The problem:
What you need to produce from the material below is an exact transcription of the lines from the one with "(** [Math.ceil]. *)" through the one with "(** [v.k] and", both included, and no other line.

Start of Dataset

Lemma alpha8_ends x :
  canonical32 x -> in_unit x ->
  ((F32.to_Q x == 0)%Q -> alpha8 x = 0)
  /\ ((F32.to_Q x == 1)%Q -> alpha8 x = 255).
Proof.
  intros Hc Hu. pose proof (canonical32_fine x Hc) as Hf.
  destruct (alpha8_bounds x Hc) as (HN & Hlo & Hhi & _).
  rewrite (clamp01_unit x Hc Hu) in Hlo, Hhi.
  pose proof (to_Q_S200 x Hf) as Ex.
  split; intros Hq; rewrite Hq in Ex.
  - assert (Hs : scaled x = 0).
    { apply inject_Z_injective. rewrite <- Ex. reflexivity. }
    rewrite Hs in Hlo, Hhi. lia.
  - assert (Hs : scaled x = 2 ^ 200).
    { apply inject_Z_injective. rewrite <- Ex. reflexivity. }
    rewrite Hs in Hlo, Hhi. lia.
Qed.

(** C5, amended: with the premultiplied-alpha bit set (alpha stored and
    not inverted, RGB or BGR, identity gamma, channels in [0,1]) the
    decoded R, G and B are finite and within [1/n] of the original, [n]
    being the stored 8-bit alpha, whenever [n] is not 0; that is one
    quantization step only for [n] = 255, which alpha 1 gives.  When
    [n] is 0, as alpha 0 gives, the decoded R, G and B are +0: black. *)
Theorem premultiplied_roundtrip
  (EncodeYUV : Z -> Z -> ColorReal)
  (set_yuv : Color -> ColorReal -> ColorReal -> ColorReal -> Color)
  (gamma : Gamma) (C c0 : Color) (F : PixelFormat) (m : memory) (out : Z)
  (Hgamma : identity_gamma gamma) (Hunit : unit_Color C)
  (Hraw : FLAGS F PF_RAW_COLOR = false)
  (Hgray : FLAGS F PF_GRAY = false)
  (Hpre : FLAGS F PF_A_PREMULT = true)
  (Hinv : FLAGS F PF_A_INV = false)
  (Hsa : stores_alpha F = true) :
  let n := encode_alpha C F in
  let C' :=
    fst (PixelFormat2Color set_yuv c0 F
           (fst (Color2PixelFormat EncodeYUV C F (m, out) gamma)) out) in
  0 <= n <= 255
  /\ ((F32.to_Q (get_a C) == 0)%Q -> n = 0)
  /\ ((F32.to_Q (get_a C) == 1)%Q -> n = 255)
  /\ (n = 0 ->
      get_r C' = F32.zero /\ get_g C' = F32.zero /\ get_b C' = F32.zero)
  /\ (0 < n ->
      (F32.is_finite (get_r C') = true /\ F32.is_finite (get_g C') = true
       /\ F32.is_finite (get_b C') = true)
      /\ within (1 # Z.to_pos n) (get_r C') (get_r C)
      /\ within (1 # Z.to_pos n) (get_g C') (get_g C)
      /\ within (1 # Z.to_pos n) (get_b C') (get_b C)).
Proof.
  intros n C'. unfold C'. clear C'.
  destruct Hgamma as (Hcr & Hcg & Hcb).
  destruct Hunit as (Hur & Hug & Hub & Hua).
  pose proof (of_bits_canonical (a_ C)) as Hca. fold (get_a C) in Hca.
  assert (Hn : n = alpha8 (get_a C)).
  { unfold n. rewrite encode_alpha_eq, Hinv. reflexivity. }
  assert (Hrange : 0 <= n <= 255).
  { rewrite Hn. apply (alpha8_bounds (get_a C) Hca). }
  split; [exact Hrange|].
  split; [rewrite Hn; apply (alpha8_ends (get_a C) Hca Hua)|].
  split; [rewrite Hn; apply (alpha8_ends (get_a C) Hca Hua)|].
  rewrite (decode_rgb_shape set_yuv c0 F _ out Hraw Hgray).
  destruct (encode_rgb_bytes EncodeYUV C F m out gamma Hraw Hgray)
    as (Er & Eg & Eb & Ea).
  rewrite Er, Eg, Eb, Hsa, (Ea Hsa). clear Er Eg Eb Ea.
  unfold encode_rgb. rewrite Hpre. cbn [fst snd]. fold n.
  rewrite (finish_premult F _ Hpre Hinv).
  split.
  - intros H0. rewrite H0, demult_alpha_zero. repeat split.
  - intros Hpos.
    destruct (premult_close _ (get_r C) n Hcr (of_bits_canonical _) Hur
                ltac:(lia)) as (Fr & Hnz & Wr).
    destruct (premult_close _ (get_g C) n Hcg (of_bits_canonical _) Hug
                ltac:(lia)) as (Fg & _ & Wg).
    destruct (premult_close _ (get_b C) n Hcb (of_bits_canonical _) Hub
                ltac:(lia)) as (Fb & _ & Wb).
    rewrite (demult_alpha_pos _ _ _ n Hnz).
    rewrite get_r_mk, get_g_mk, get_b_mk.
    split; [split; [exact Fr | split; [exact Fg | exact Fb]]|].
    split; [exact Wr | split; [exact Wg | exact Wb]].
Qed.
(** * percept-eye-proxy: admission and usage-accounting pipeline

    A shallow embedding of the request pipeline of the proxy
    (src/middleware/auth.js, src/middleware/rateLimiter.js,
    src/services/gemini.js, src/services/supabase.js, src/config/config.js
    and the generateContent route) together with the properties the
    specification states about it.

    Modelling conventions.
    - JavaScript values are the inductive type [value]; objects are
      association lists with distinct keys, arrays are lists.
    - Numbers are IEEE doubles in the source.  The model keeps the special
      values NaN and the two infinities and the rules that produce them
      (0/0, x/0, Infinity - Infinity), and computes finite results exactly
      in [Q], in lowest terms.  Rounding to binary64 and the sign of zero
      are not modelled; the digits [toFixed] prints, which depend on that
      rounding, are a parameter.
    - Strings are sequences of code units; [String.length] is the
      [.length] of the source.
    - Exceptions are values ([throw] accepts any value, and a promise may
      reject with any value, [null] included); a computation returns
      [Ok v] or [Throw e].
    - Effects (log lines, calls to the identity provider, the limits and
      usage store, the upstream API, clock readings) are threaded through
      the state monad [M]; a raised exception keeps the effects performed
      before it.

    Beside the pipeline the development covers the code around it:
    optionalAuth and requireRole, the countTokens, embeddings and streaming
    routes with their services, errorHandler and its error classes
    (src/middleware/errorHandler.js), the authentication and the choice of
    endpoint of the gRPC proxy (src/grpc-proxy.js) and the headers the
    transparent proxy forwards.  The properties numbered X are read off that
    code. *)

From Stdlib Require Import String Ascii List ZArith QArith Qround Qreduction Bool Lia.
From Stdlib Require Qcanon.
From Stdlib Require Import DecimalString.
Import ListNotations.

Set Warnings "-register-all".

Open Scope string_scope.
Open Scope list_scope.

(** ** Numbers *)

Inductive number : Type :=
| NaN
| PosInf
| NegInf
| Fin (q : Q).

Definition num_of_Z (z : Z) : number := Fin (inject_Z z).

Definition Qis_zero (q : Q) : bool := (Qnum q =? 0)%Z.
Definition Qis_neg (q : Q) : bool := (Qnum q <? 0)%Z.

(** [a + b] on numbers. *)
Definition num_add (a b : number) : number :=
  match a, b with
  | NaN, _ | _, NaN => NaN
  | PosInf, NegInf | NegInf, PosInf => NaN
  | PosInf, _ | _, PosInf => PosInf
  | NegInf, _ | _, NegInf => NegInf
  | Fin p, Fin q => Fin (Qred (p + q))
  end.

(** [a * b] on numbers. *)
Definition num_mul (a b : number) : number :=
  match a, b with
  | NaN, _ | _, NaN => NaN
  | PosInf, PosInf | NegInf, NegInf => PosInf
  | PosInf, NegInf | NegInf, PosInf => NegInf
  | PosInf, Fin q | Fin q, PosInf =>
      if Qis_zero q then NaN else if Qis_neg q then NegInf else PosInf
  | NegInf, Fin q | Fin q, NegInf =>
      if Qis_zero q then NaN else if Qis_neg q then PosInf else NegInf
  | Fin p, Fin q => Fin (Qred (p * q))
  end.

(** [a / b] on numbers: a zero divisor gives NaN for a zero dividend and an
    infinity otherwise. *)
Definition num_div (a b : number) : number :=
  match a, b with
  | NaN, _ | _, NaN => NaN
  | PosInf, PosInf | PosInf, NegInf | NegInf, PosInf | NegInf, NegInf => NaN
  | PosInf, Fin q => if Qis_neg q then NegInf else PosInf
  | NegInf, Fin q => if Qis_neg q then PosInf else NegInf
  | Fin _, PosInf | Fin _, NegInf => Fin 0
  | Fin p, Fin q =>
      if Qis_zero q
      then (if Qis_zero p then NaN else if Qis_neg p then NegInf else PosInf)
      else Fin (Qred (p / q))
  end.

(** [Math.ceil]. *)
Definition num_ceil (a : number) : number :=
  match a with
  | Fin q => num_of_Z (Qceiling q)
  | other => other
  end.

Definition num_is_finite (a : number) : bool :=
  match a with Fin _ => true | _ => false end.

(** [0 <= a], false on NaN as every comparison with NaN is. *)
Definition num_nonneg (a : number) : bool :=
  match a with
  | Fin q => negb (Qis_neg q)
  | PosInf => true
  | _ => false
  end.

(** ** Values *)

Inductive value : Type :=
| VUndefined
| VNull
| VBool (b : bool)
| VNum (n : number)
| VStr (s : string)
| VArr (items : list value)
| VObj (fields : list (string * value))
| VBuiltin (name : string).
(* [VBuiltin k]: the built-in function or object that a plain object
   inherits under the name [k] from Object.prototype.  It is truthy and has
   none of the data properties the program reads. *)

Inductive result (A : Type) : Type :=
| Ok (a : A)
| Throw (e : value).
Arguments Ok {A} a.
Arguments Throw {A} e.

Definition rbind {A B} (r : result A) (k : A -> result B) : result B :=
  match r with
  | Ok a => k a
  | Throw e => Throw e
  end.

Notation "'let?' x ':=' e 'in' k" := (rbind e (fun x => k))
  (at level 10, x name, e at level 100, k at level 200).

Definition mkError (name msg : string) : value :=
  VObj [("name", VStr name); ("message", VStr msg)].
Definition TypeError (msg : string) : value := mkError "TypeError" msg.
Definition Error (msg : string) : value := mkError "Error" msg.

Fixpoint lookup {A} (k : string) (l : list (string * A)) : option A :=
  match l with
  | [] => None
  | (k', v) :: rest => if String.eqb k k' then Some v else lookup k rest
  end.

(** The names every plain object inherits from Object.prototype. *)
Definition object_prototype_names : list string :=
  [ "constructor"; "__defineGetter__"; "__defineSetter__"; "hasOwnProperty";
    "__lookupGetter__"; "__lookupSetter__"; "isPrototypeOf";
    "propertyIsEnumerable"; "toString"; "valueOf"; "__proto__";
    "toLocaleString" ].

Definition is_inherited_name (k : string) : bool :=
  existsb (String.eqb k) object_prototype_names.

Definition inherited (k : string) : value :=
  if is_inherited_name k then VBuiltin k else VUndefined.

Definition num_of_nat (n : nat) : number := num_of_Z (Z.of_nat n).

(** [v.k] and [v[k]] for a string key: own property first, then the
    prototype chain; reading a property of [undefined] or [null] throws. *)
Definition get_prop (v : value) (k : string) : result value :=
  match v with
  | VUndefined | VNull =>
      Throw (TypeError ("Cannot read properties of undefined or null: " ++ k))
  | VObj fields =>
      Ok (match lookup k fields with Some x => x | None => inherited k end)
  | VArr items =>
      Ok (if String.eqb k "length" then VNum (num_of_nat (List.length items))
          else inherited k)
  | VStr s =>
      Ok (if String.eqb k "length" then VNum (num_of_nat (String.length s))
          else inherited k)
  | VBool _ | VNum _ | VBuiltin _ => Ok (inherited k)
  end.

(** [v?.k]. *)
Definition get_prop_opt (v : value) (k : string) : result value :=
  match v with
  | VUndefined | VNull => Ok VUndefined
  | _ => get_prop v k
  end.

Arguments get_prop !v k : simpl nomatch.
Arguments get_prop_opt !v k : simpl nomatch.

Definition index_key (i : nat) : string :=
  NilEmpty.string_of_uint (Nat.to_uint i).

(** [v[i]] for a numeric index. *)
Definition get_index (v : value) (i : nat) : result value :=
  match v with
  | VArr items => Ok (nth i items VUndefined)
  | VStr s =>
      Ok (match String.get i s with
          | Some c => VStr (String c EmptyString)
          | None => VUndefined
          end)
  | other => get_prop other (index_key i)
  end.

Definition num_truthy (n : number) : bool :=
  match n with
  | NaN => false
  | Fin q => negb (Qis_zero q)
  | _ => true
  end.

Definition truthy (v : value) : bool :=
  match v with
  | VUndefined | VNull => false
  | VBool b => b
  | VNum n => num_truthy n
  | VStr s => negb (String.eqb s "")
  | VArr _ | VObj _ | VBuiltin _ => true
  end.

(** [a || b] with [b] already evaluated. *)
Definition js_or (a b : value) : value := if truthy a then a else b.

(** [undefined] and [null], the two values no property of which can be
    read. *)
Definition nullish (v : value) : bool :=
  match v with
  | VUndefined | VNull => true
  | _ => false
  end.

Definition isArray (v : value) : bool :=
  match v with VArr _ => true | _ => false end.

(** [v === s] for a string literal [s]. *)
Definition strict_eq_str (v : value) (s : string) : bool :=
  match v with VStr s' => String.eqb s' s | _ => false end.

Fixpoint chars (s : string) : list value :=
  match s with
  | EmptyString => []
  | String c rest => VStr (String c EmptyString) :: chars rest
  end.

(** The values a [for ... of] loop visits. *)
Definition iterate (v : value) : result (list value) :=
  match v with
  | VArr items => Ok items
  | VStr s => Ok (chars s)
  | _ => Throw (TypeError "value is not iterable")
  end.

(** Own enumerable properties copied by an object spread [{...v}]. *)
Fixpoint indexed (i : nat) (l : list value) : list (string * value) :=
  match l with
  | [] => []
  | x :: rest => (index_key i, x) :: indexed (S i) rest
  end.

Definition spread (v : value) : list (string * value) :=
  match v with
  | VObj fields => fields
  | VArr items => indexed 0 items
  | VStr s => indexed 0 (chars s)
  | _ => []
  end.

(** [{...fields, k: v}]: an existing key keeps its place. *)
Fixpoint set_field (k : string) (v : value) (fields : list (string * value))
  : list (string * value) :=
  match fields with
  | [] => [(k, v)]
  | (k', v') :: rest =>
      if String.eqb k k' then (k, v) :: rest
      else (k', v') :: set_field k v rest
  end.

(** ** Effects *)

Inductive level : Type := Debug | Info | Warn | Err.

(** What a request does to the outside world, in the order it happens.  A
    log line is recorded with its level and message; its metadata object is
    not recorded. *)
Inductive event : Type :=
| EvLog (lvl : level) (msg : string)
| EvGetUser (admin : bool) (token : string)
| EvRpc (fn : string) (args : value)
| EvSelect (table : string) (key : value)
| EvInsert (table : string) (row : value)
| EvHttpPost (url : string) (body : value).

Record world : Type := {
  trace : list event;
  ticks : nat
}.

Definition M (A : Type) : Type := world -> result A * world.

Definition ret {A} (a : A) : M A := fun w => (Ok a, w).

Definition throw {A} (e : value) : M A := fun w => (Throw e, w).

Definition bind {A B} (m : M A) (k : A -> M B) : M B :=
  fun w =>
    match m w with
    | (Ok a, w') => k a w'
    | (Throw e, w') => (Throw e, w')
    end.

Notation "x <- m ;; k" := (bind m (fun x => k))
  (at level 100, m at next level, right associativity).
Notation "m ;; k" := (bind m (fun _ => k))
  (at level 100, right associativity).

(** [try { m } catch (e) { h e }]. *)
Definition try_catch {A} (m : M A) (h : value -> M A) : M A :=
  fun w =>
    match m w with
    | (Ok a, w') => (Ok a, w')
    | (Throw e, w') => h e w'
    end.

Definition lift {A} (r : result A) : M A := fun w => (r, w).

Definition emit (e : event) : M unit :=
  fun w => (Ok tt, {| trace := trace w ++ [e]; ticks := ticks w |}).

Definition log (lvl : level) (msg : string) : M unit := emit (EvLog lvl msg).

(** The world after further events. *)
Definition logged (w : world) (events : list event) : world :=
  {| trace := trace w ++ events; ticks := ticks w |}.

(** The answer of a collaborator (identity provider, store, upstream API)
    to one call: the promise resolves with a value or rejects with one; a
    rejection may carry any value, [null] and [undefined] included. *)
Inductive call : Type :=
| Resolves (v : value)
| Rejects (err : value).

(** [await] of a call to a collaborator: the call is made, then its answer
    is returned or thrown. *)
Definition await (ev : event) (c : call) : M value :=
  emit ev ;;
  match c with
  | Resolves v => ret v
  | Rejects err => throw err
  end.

End of Dataset

Solution to this task:
(** [Math.ceil]. *)
Definition num_ceil (a : number) : number :=
  match a with
  | Fin q => num_of_Z (Qceiling q)
  | other => other
  end.

Definition num_is_finite (a : number) : bool :=
  match a with Fin _ => true | _ => false end.

(** [0 <= a], false on NaN as every comparison with NaN is. *)
Definition num_nonneg (a : number) : bool :=
  match a with
  | Fin q => negb (Qis_neg q)
  | PosInf => true
  | _ => false
  end.

(** ** Values *)

Inductive value : Type :=
| VUndefined
| VNull
| VBool (b : bool)
| VNum (n : number)
| VStr (s : string)
| VArr (items : list value)
| VObj (fields : list (string * value))
| VBuiltin (name : string).
(* [VBuiltin k]: the built-in function or object that a plain object
   inherits under the name [k] from Object.prototype.  It is truthy and has
   none of the data properties the program reads. *)

Inductive result (A : Type) : Type :=
| Ok (a : A)
| Throw (e : value).
Arguments Ok {A} a.
Arguments Throw {A} e.

Definition rbind {A B} (r : result A) (k : A -> result B) : result B :=
  match r with
  | Ok a => k a
  | Throw e => Throw e
  end.

Notation "'let?' x ':=' e 'in' k" := (rbind e (fun x => k))
  (at level 10, x name, e at level 100, k at level 200).

Definition mkError (name msg : string) : value :=
  VObj [("name", VStr name); ("message", VStr msg)].
Definition TypeError (msg : string) : value := mkError "TypeError" msg.
Definition Error (msg : string) : value := mkError "Error" msg.

Fixpoint lookup {A} (k : string) (l : list (string * A)) : option A :=
  match l with
  | [] => None
  | (k', v) :: rest => if String.eqb k k' then Some v else lookup k rest
  end.

(** The names every plain object inherits from Object.prototype. *)
Definition object_prototype_names : list string :=
  [ "constructor"; "__defineGetter__"; "__defineSetter__"; "hasOwnProperty";
    "__lookupGetter__"; "__lookupSetter__"; "isPrototypeOf";
    "propertyIsEnumerable"; "toString"; "valueOf"; "__proto__";
    "toLocaleString" ].

Definition is_inherited_name (k : string) : bool :=
  existsb (String.eqb k) object_prototype_names.

Definition inherited (k : string) : value :=
  if is_inherited_name k then VBuiltin k else VUndefined.

Definition num_of_nat (n : nat) : number := num_of_Z (Z.of_nat n).

(** [v.k] and [v[k]] for a string key: own property first, then the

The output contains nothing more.